India Inc. raised U.S.$1.2 billion in the first quarter (Q1) of 2010 through initial public offerings (IPO), according to a report published by global consultants, Ernst & Young. The report goes on to add that with 20 IPOs in Q1, India stands behind only the U.S. and China in the global tally. Infrastructure, real estate and construction, information technology and retail were amongst the leading sectors in India. These statistics affirm the thought that the Indian economy is well on its way to revival post the global economic downturn. Companies, big and small, across industrial classifications, have trusted the public to invest in them thereby creating a financial environment where they can thrive. “There is a clear trend that has emerged with these IPOs, the government has stepped up as a major player along with the private sector,” says Ajay Parmar, head of research, institutional equities, Emkay Global. However, he maintains that the returns to investors on the IPOs that hit the market have not been much. “Investors still seem skeptical as some returns have even hit the negative,” he adds.
Despite the initial apprehension to the proceedings, there are companies whose valuation seem attractive. They hold the clear advantage of being a monopoly player or operating in a niche space. Here is a glimpse of some hot and not-so-hot companies that tapped the capital market recently, based on inputs from Parmar.
Jubilant FoodWorks Ltd.
Industry: Food Services
Price band: Rs. 135-145/Share
Issue proceeds to be used to repay bank debt and to allow their private equity partners, India Private Equity Fund (Mauritius) and Indocean Pizza Holding Ltd. to exit the venture.

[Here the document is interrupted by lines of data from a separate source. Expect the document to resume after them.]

(* ===== verification/Validation.v ===== *)
(** * The validating webhooks (internal/webhook)

    [StartupCPUBoostWebhook] and [GlobalStartupCPUBoostWebhook]: the checks
    a boost passes before the API server stores it, the two validators as
    instances of one interface, and what admission guarantees to the code
    that builds a boost from an admitted object. *)

From S2P Require Import Prelude Quantities Kube Api Duration Resource BoostPod Metrics Client Boost.
From S2P Require Import ConcreteServer.

(** ** Field errors

    [field.Error] without the type, always [Invalid] here, and the copy of
    the bad value; [apierrors.NewInvalid] collects them for an object. *)

Inductive PathElem : Type :=
  | Child (name : string)
  | Index (i : nat).

Record FieldError : Type := {
  fe_Path : list PathElem;
  fe_Detail : string
}.

Record InvalidError : Type := {
  ie_Kind : string;
  ie_Name : string;
  ie_Errors : list FieldError
}.

Definition field_Invalid (path : list PathElem) (detail : string) : FieldError :=
  {| fe_Path := path; fe_Detail := detail |}.

(** [webhook.CustomValidator]; the objects are the decoded ones and no
    warning is ever returned. *)
Class CustomValidator (T : Type) : Type := {
  ValidateCreate : T → option InvalidError;
  ValidateUpdate : T → T → option InvalidError;
  ValidateDelete : T → option InvalidError
}.

Definition wildcard_detail : string := "only one wildcard (*) container policy is allowed".
Definition resource_detail : string := "one type of resource policy should be defined".
Definition duration_detail : string := "one type of duration policy should be defined".

Section validation.
Context `{QuantityLib} `{SelectorLib}.
Implicit Types policies : list v1alpha1.ContainerPolicy.

Definition incr_if {A} (x : option A) (cnt : nat) : nat :=
  match x with Some _ => S cnt | None => cnt end.

Definition validateDurationPolicy (policy : v1alpha1.DurationPolicy) : option FieldError :=
  let cnt := 0%nat in
  let fldPath := [Child "spec"; Child ""] in
  let cnt := incr_if (v1alpha1.dp_Fixed policy) cnt in
  let cnt := incr_if (v1alpha1.dp_PodCondition policy) cnt in
  if decide (cnt ≠ 1%nat) then Some (field_Invalid fldPath duration_detail) else None.

Definition containerPolicies_path : list PathElem :=
  [Child "spec"; Child "resourcePolicy"; Child "containerPolicies"].

(** The number of kinds of policy an entry sets. *)
Definition policy_kinds (p : v1alpha1.ContainerPolicy) : nat :=
  let cnt := incr_if (v1alpha1.cp_FixedResources p) 0%nat in
  incr_if (v1alpha1.cp_PercentageIncrease p) cnt.

(** The loop from index [i] on. *)
Fixpoint validateContainerPolicies_loop (i wildcardCount : nat) (allErrs : list FieldError)
    policies : list FieldError :=
  match policies with
  | [] => allErrs
  | p :: policies =>
      let fldPath := containerPolicies_path ++ [Index i] in
      let '(wildcardCount, allErrs) :=
        if String.eqb (v1alpha1.cp_ContainerName p) v1alpha1.ContainerPolicyWildcard
        then
          let wildcardCount := S wildcardCount in
          (wildcardCount,
           if (1 <? wildcardCount)%nat
           then allErrs ++ [field_Invalid fldPath wildcard_detail] else allErrs)
        else (wildcardCount, allErrs) in
      let allErrs :=
        if decide (policy_kinds p ≠ 1%nat)
        then allErrs ++ [field_Invalid fldPath resource_detail] else allErrs in
      validateContainerPolicies_loop (S i) wildcardCount allErrs policies
  end.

Jubliant Foodworks (Jubilant) holds the master franchisee rights for Domino’s Pizza in India, Nepal, Sri Lanka and Bangladesh. Parmar lists Jubilant Foodworks as his personal pick and states that it likely to display strong medium-to-long term gains. He states that Jubilant’s delivery model is impressive, especially its cash generating ability. “They could see a growth of 30 to 40 per cent in their topline in the future,” adds Parmar. Jubilant is unlikely to face a like-to-like comparison as there are no listed peers in the same space. Comparing Jubilant to its listed peers that function internationally is a folly as the operating parameters are different. The verdict on Jubilant is that its valuation is attractive, lending itself to lucrative listing gains.
Persistent Systems Ltd.
Industry: Information Technology Services
Price band: Rs. 290-310/Share
Issue proceeds to be used to fund two new development facilities, procure hardware and to capitalise the company’s subsidiaries.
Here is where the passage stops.